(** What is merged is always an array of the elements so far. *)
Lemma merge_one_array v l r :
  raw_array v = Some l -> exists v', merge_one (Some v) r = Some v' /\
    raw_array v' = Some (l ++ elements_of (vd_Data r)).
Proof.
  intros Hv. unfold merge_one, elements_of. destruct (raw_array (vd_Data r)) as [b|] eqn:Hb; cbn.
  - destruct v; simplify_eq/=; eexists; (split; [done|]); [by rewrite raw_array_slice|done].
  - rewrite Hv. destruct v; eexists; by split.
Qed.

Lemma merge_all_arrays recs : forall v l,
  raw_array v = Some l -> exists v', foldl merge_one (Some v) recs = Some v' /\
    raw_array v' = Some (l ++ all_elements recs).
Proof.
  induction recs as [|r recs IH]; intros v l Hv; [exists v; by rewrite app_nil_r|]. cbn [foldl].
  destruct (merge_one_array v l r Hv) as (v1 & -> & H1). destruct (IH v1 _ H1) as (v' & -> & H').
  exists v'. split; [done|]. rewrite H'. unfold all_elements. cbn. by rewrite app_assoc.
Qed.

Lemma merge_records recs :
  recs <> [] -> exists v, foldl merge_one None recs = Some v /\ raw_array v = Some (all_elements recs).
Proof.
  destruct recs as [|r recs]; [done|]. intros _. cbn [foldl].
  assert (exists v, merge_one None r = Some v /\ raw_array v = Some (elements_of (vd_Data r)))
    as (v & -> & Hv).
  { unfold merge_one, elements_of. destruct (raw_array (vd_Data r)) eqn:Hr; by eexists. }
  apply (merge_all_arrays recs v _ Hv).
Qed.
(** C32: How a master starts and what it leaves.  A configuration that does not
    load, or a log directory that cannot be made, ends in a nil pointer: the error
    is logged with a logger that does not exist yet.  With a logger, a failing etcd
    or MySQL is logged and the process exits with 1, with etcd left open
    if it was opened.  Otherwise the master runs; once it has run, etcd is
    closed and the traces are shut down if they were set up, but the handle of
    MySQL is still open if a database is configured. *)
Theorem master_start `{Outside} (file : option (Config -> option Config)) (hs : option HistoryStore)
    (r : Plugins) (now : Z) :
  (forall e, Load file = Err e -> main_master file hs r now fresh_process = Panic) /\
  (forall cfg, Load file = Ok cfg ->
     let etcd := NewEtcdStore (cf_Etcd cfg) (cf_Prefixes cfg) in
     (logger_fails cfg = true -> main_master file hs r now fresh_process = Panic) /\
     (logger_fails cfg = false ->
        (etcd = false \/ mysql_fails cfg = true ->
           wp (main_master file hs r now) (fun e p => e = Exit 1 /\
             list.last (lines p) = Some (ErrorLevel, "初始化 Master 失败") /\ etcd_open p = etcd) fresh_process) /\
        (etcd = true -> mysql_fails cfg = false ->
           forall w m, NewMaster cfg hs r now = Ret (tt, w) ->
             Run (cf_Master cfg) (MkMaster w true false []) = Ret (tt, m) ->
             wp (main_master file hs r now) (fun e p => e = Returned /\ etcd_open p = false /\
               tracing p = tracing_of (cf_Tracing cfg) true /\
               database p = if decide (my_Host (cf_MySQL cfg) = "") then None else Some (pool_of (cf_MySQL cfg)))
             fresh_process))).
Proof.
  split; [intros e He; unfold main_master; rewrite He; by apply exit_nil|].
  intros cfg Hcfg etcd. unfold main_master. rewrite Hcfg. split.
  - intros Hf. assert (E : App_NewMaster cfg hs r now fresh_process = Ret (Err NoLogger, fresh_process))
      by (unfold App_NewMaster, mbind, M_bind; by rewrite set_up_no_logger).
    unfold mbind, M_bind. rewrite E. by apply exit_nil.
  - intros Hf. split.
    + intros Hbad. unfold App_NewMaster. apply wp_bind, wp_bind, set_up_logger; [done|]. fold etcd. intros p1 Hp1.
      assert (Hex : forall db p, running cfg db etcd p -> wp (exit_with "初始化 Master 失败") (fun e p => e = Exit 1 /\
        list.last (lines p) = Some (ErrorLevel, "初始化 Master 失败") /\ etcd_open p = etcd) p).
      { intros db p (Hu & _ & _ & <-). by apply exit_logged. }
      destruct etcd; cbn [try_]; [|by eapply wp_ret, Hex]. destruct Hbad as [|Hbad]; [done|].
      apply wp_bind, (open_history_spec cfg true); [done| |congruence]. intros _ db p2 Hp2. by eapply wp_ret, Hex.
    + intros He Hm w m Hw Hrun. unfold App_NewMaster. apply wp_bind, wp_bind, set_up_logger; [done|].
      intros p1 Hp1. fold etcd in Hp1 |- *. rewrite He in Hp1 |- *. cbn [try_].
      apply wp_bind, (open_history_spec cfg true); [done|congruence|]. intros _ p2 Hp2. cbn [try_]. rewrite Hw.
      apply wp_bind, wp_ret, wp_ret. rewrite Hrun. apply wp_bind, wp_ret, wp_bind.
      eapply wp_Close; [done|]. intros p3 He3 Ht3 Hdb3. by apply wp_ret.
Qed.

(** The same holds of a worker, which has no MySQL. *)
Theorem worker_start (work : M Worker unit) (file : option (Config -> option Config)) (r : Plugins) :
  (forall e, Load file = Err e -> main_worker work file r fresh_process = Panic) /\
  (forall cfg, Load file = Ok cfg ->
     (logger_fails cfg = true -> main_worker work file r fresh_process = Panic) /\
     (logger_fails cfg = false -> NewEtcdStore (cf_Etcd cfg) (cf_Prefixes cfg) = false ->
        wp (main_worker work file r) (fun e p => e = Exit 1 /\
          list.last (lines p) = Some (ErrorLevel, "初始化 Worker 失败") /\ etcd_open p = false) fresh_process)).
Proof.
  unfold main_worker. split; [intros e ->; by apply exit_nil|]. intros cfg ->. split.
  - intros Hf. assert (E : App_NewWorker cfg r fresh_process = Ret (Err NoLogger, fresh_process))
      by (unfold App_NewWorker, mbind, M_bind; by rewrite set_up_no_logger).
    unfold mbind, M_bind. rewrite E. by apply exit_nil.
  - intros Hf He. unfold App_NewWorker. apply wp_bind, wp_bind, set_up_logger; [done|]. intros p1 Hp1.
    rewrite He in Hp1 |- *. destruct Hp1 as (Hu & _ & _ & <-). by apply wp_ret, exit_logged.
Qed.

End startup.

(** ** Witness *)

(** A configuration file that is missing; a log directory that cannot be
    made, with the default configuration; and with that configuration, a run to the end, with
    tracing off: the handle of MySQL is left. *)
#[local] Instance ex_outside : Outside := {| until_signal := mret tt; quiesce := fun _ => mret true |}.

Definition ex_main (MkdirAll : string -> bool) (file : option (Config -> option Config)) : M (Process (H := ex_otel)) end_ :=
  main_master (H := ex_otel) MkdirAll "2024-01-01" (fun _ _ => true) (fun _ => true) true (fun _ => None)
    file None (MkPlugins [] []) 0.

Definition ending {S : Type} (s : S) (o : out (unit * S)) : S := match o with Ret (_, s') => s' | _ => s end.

#### TASK INSTRUCTIONS:
When you reach the line with "intros cfg Hcfg" in the records above, start writing out lines exactly, and stop once the line with "p = etcd) p)." has been written; include nothing else.

#### OUTPUT BELOW:
  intros cfg Hcfg etcd. unfold main_master. rewrite Hcfg. split.
  - intros Hf. assert (E : App_NewMaster cfg hs r now fresh_process = Ret (Err NoLogger, fresh_process))
      by (unfold App_NewMaster, mbind, M_bind; by rewrite set_up_no_logger).
    unfold mbind, M_bind. rewrite E. by apply exit_nil.
  - intros Hf. split.
    + intros Hbad. unfold App_NewMaster. apply wp_bind, wp_bind, set_up_logger; [done|]. fold etcd. intros p1 Hp1.
      assert (Hex : forall db p, running cfg db etcd p -> wp (exit_with "初始化 Master 失败") (fun e p => e = Exit 1 /\
        list.last (lines p) = Some (ErrorLevel, "初始化 Master 失败") /\ etcd_open p = etcd) p).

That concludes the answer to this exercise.